ABOUT THIS TASK ▸ Only these lines of the data below are wanted: the one with "(∀ n, l !! Z.to_nat low", the one with "match list_find (λ n, h <", and any lines between them, each repeated exactly.

*** TASK INPUT ***

(** [TC_Common::tostr<int>] of a number that is not negative. *)
Fixpoint digits (fuel : nat) (j : Z) (acc : list Z) : list Z :=
  match fuel with
  | O => acc
  | S fuel' =>
    let acc := (48 + j mod 10) :: acc in
    if j <? 10 then acc else digits fuel' (j / 10) acc
  end.
Definition tostr (j : Z) : list Z := digits 10 j [].

(** [_vHashList.push_back(stItem)]. *)
Definition push (node : list Z) (index iHashCode : Z) : M unit := modify (λ l, l ++ [mk iHashCode node index]).

(** [for (i = 0; i < 4; i++)] of the Ketama branch. *)
Fixpoint push_words (node : list Z) (index : Z) (p : list Z) (idx : list nat) : M unit :=
  match idx with
  | [] => ret tt
  | i :: idx' => push node index (word_at p (i * 4)) ;;; push_words node index p idx'
  end.

(** One round of the loop of [addNode]. *)
Definition add_virtual (node : list Z) (index j : Z) : M unit :=
  let virtualNode := node ++ [95] ++ tostr j in
  match getHashType with
  | E_TC_CONHASH_KETAMAHASH => let* sMd5 := md5bin virtualNode in push_words node index sMd5 [0; 1; 2; 3]%nat
  | E_TC_CONHASH_DEFAULTHASH => let* iHashCode := hash virtualNode in push node index iHashCode
  end.

Fixpoint addNode_loop (n : nat) (node : list Z) (index j : Z) : M unit :=
  match n with O => ret tt | S n' => add_virtual node index j ;;; addNode_loop n' node index (j + 1) end.

(** [addNode], for an algorithm that is there. *)
Definition addNode (node : list Z) (index weight : Z) : M unit := addNode_loop (Z.to_nat weight) node index 0.

(** [sortNode]: [std::sort] puts the list into some order by code. *)
Definition less_hash (m1 m2 : node_T_new) : Prop := iHashCode m1 < iHashCode m2.
Definition le_hash (m1 m2 : node_T_new) : Prop := iHashCode m1 ≤ iHashCode m2.
Definition sortNode (l l' : list node_T_new) : Prop := l' ≡ₚ l ∧ StronglySorted le_hash l'.

Definition size (l : list node_T_new) : Z := zlen l.
Definition clear : M unit := put_st [].

(** [_vHashList[i]]. *)
Definition at_ (i : Z) : M node_T_new := λ l,
  match (if 0 <=? i then l !! Z.to_nat i else None) with
  | Some n => (Ok n, l)
  | None => (OutOfBounds, l)
  end.

(** The loop of [getIndex] and [getNodeName]. *)
Fixpoint search (fuel : nat) (hashcode low high : Z) : M Z :=
  match fuel with
  | O => λ l, (NoFuel, l)
  | S fuel' =>
    if low <? high - 1 then
      let mid := (low + high) / 2 in
      let* n := at_ mid in
      if hashcode <? iHashCode n then search fuel' hashcode low mid else search fuel' hashcode mid high
    else ret low
  end.

(** The node [getIndex(hashcode, iIndex)] and [getNodeName(hashcode, sNode)] take
    their answer from; [None] when they return -1. *)
Definition find_node (hashcode : Z) : M (option node_T_new) :=
  let* l := get_st in
  if bool_decide (l = []) then ret None else
  let high := wrapS 32 (size l) in
  let* first := at_ 0 in
  let* in_front :=
    (if hashcode <=? iHashCode first then ret true else
     let* last := at_ (high - 1) in ret (iHashCode last <? hashcode)) in
  if (in_front : bool) then ret (Some first) else
  let* low := search (length l) hashcode 0 high in
  let* n := at_ (low + 1) in ret (Some n).

Definition getIndex (hashcode : Z) : M (option Z) :=
  let* n := find_node hashcode in ret (option_map iIndex n).
Definition getNodeName (hashcode : Z) : M (option (list Z)) :=
  let* n := find_node hashcode in ret (option_map sNode n).

(** The overloads on a key. *)
Definition getIndex_key (key : list Z) : M (option Z) :=
  let* l := get_st in
  if bool_decide (l = []) then ret None else
  let* data := md5bin key in let* iCode := hash data in getIndex iCode.
Definition getNodeName_key (key : list Z) : M (option (list Z)) :=
  let* l := get_st in
  if bool_decide (l = []) then ret None else
  let* data := md5bin key in let* iCode := hash data in getNodeName iCode.

(** *** What [addNode] adds *)

Context (Hstack : length (MD5.buffer stack) = 64%nat).

Lemma md5bin_prog key l : bytes_ok key → zlen key < 2 ^ 32 → md5bin key l = (Ok (RFC1321.digest key), l).
Proof. intros Hok Hl. unfold md5bin. by rewrite Stream.md5bin_eq. Qed.

Lemma digits_ok fuel j acc : 0 ≤ j → bytes_ok acc →
  bytes_ok (digits fuel j acc) ∧ (length (digits fuel j acc) ≤ fuel + length acc)%nat.
Proof.
  revert j acc. induction fuel as [|fuel IH]; intros j acc Hj Hacc; cbn [digits]; [by split; [|lia] |].
  assert (Hok : bytes_ok (48 + j mod 10 :: acc)).
  { apply Forall_cons. split; [|done]. unfold is_byte. pose proof (Z.mod_pos_bound j 10). lia. }
  destruct (j <? 10); [split; [done | cbn; lia] |].
  destruct (IH (j / 10) (48 + j mod 10 :: acc)) as [H1 H2]; [apply Z.div_pos; lia | done |].
  split; [done |]. cbn in H2. lia.
Qed.

(** The nodes one algorithm makes of a digest. *)
Definition num_codes : nat := match _ptrHashAlg with E_TC_CONHASH_KETAMAHASH => 4 | E_TC_CONHASH_DEFAULTHASH => 1 end.

Lemma add_virtual_eq node index j l : bytes_ok node → zlen node + 11 < 2 ^ 32 → 0 ≤ j →
  ∃ codes, add_virtual node index j l = (Ok tt, l ++ map (λ c, mk c node index) codes) ∧ length codes = num_codes.
Proof.
  intros Hok Hl Hj. destruct (digits_ok 10 j [] Hj (Forall_nil_2 _)) as [Hdok Hdl]. fold (tostr j) in Hdok, Hdl.
  assert (Hv : bytes_ok (node ++ [95] ++ tostr j)).
  { apply Forall_app. split; [done |]. apply Forall_cons. split; [unfold is_byte; lia | done]. }
  assert (Hlv : zlen (node ++ [95] ++ tostr j) < 2 ^ 32) by (rewrite !length_app; cbn in *; lia).
  unfold add_virtual, getHashType, hash, num_codes. destruct _ptrHashAlg.
  - rewrite (bind_Ok _ _ _ _ _ (md5bin_prog _ l Hv Hlv)). generalize (RFC1321.digest (node ++ [95] ++ tostr j)) as p. intros p.
    exists (map (λ i, word_at p (i * 4)) [0; 1; 2; 3]%nat). split; [|done].
    cbn. unfold bind, push, modify, ret. by rewrite <- !(assoc_L app).
  - unfold DefaultHash. rewrite bind_assoc, (bind_Ok _ _ _ _ _ (md5bin_prog _ l Hv Hlv)), bind_ret_l.
    eexists [_]. split; reflexivity.
Qed.

Lemma addNode_loop_eq n node index : ∀ j l, bytes_ok node → zlen node + 11 < 2 ^ 32 → 0 ≤ j →
  ∃ codes, addNode_loop n node index j l = (Ok tt, l ++ map (λ c, mk c node index) codes) ∧ length codes = (n * num_codes)%nat.
Proof.
  induction n as [|n IH]; intros j l Hok Hl Hj; cbn [addNode_loop]; [exists []; by rewrite app_nil_r |].
  destruct (add_virtual_eq node index j l Hok Hl Hj) as (c1 & E1 & N1). rewrite (bind_Ok _ _ _ _ _ E1).
  destruct (IH (j + 1) (l ++ map (λ c, mk c node index) c1)) as (c2 & -> & N2); [done | done | lia |].
  exists (c1 ++ c2). rewrite map_app, (assoc_L app), length_app. split; [done | cbn; lia].
Qed.
End ring.

(** ** The clockwise neighbour *)

(** The first node at or behind a position of the ring, which starts over at the
    end. *)
Definition successor (hashcode : Z) (l : list node_T_new) : option node_T_new :=
  match list_find (λ n, hashcode ≤ iHashCode n) l with
  | Some (_, n) => Some n
  | None => head l
  end.

Definition code_at (l : list node_T_new) (i : nat) : option Z := iHashCode <$> l !! i.

Lemma sorted_codes l i j a b : StronglySorted le_hash l → (i ≤ j)%nat → l !! i = Some a → l !! j = Some b →
  iHashCode a ≤ iHashCode b.
Proof.
  intros Hs. revert i j. induction Hs as [|n l Hs IH Hn]; intros i j Hij Ha Hb; [done |].
  destruct i as [|i], j as [|j]; cbn in *; simplify_eq; [done | | lia | eapply IH; [|done..]; lia].
  rewrite Forall_forall in Hn. apply Hn. by eapply list_elem_of_lookup_2.
Qed.

Lemma at_eq i l n : 0 ≤ i → l !! Z.to_nat i = Some n → at_ i l = (Ok n, l).
Proof. intros Hi E. unfold at_. by rewrite (proj2 (Z.leb_le _ _)), E. Qed.

(** The search keeps [hashcode] between the codes at [low] and [high]. *)
Lemma search_spec l h : StronglySorted le_hash l → ∀ fuel low high, 0 ≤ low < high → high ≤ zlen l → (Z.to_nat (high - low) ≤ fuel)%nat →
  (∀ n, l !! Z.to_nat low = Some n → iHashCode n ≤ h) → (∀ n, l !! Z.to_nat high = Some n → h < iHashCode n) →
  ∃ r, search fuel h low high l = (Ok r, l) ∧ 0 ≤ r < zlen l ∧
    (∀ n, l !! Z.to_nat r = Some n → iHashCode n ≤ h) ∧ (∀ n, l !! Z.to_nat (r + 1) = Some n → h < iHashCode n).
Proof.
  intros Hs. induction fuel as [|fuel IH]; intros low high Hlh Hsz Hf Hlow Hhigh; [lia |]. cbn [search].
  destruct (Z.ltb_spec low (high - 1)).
  - set (mid := (low + high) / 2). assert (Hm : low < mid < high).
    { unfold mid. pose proof (Z.div_mod (low + high) 2). pose proof (Z.mod_pos_bound (low + high) 2). lia. }
    destruct (lookup_lt_is_Some_2 l (Z.to_nat mid)) as [n En]; [lia |].
    rewrite (bind_Ok _ _ _ _ _ (at_eq mid l n ltac:(lia) En)).
    destruct (Z.ltb_spec h (iHashCode n)); apply IH; try done; try lia; intros n' En'; simplify_eq; lia.
  - exists low. replace high with (low + 1) in Hhigh by lia. split_and!; try done; lia.
Qed.

(** The first node whose code is greater, when the nodes before it are known. *)
Lemma find_first (P : node_T_new → Prop) `{!∀ n, Decision (P n)} l i n :
  l !! i = Some n → P n → (∀ j m, (j < i)%nat → l !! j = Some m → ¬ P m) → list_find P l = Some (i, n).
Proof. intros En HP Hb. apply list_find_Some. split_and!; [done | done |]. intros j m Hm Hj. by eapply Hb. Qed.

(** What the code finds, for any [hashcode]. *)
Lemma find_node_spec l h : StronglySorted le_hash l → zlen l < 2 ^ 31 →
  find_node h l =
  match l, last l with
  | first :: _, Some final =>
    if (h <=? iHashCode first) || (iHashCode final <? h) then (Ok (Some first), l) else
    match list_find (λ n, h < iHashCode n) l with
    | Some (_, n) => (Ok (Some n), l)
    | None => (OutOfBounds, l)
    end
  | _, _ => (Ok None, l)
  end.
Proof.
  intros Hs Hn. destruct l as [|first l0] eqn:El; [done |].
  assert (E0 : l !! 0%nat = Some first) by (by rewrite El). rewrite <- El in *.
  destruct (last l) as [final|] eqn:Elast; [|by rewrite last_None in Elast; rewrite Elast in El].
  rewrite last_lookup in Elast. assert (Hlen : (0 < length l)%nat) by (rewrite El; cbn; lia). clear El.
  unfold find_node. unfold bind at 1, get_st. rewrite bool_decide_eq_false_2 by (by intros ->).
  unfold size. rewrite wrapS_id by (unfold in_S; lia). rewrite (bind_Ok _ _ _ _ _ (at_eq 0 l first ltac:(lia) E0)).
  assert (Efinal : at_ (zlen l - 1) l = (Ok final, l)).
  { apply at_eq; [lia |]. rewrite <- Elast. f_equal. lia. }
  destruct (Z.leb_spec h (iHashCode first)) as [|Hfirst]; [done |]. cbn [orb].
  rewrite bind_assoc, (bind_Ok _ _ _ _ _ Efinal). unfold bind at 1, ret at 1.
  destruct (Z.ltb_spec (iHashCode final) h) as [|Hfinal]; [done |].
  destruct (search_spec l h Hs (length l) 0 (zlen l)) as (r & Er & Hr & Hlow & Hhigh); try lia.
  { intros n Hn'. change (Z.to_nat 0) with 0%nat in Hn'. rewrite E0 in Hn'. injection Hn' as <-. lia. }
  { intros n Hn'. apply lookup_lt_Some in Hn'. lia. }
  rewrite (bind_Ok _ _ _ _ _ Er).
  destruct (lookup_lt_is_Some_2 l (Z.to_nat r)) as [nr Enr]; [lia |]. specialize (Hlow _ Enr).
  destruct (l !! Z.to_nat (r + 1)) as [n|] eqn:En.
  - rewrite (bind_Ok _ _ _ _ _ (at_eq (r + 1) l n ltac:(lia) En)).
    rewrite (find_first _ l (Z.to_nat (r + 1)) n En (Hhigh _ eq_refl)); [done |].
    intros k m Hk Hm. pose proof (sorted_codes l k (Z.to_nat r) m nr Hs ltac:(lia) Hm Enr). lia.
  - rewrite (proj2 (list_find_None _ _)).
    + unfold bind, at_. rewrite (proj2 (Z.leb_le _ _)) by lia. by rewrite En.
    + apply Forall_lookup. intros k m Hm. apply lookup_ge_None in En. apply lookup_lt_Some in Hm as Hk.
      pose proof (sorted_codes l k (Z.to_nat r) m nr Hs ltac:(lia) Hm Enr). lia.
Qed.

*** End of TASK INPUT ***

RESULT ▸
  (∀ n, l !! Z.to_nat low = Some n → iHashCode n ≤ h) → (∀ n, l !! Z.to_nat high = Some n → h < iHashCode n) →
  ∃ r, search fuel h low high l = (Ok r, l) ∧ 0 ≤ r < zlen l ∧
    (∀ n, l !! Z.to_nat r = Some n → iHashCode n ≤ h) ∧ (∀ n, l !! Z.to_nat (r + 1) = Some n → h < iHashCode n).
Proof.
  intros Hs. induction fuel as [|fuel IH]; intros low high Hlh Hsz Hf Hlow Hhigh; [lia |]. cbn [search].
  destruct (Z.ltb_spec low (high - 1)).
  - set (mid := (low + high) / 2). assert (Hm : low < mid < high).
    { unfold mid. pose proof (Z.div_mod (low + high) 2). pose proof (Z.mod_pos_bound (low + high) 2). lia. }
    destruct (lookup_lt_is_Some_2 l (Z.to_nat mid)) as [n En]; [lia |].
    rewrite (bind_Ok _ _ _ _ _ (at_eq mid l n ltac:(lia) En)).
    destruct (Z.ltb_spec h (iHashCode n)); apply IH; try done; try lia; intros n' En'; simplify_eq; lia.
  - exists low. replace high with (low + 1) in Hhigh by lia. split_and!; try done; lia.
Qed.

(** The first node whose code is greater, when the nodes before it are known. *)
Lemma find_first (P : node_T_new → Prop) `{!∀ n, Decision (P n)} l i n :
  l !! i = Some n → P n → (∀ j m, (j < i)%nat → l !! j = Some m → ¬ P m) → list_find P l = Some (i, n).
Proof. intros En HP Hb. apply list_find_Some. split_and!; [done | done |]. intros j m Hm Hj. by eapply Hb. Qed.

(** What the code finds, for any [hashcode]. *)
Lemma find_node_spec l h : StronglySorted le_hash l → zlen l < 2 ^ 31 →
  find_node h l =
  match l, last l with
  | first :: _, Some final =>
    if (h <=? iHashCode first) || (iHashCode final <? h) then (Ok (Some first), l) else
    match list_find (λ n, h < iHashCode n) l with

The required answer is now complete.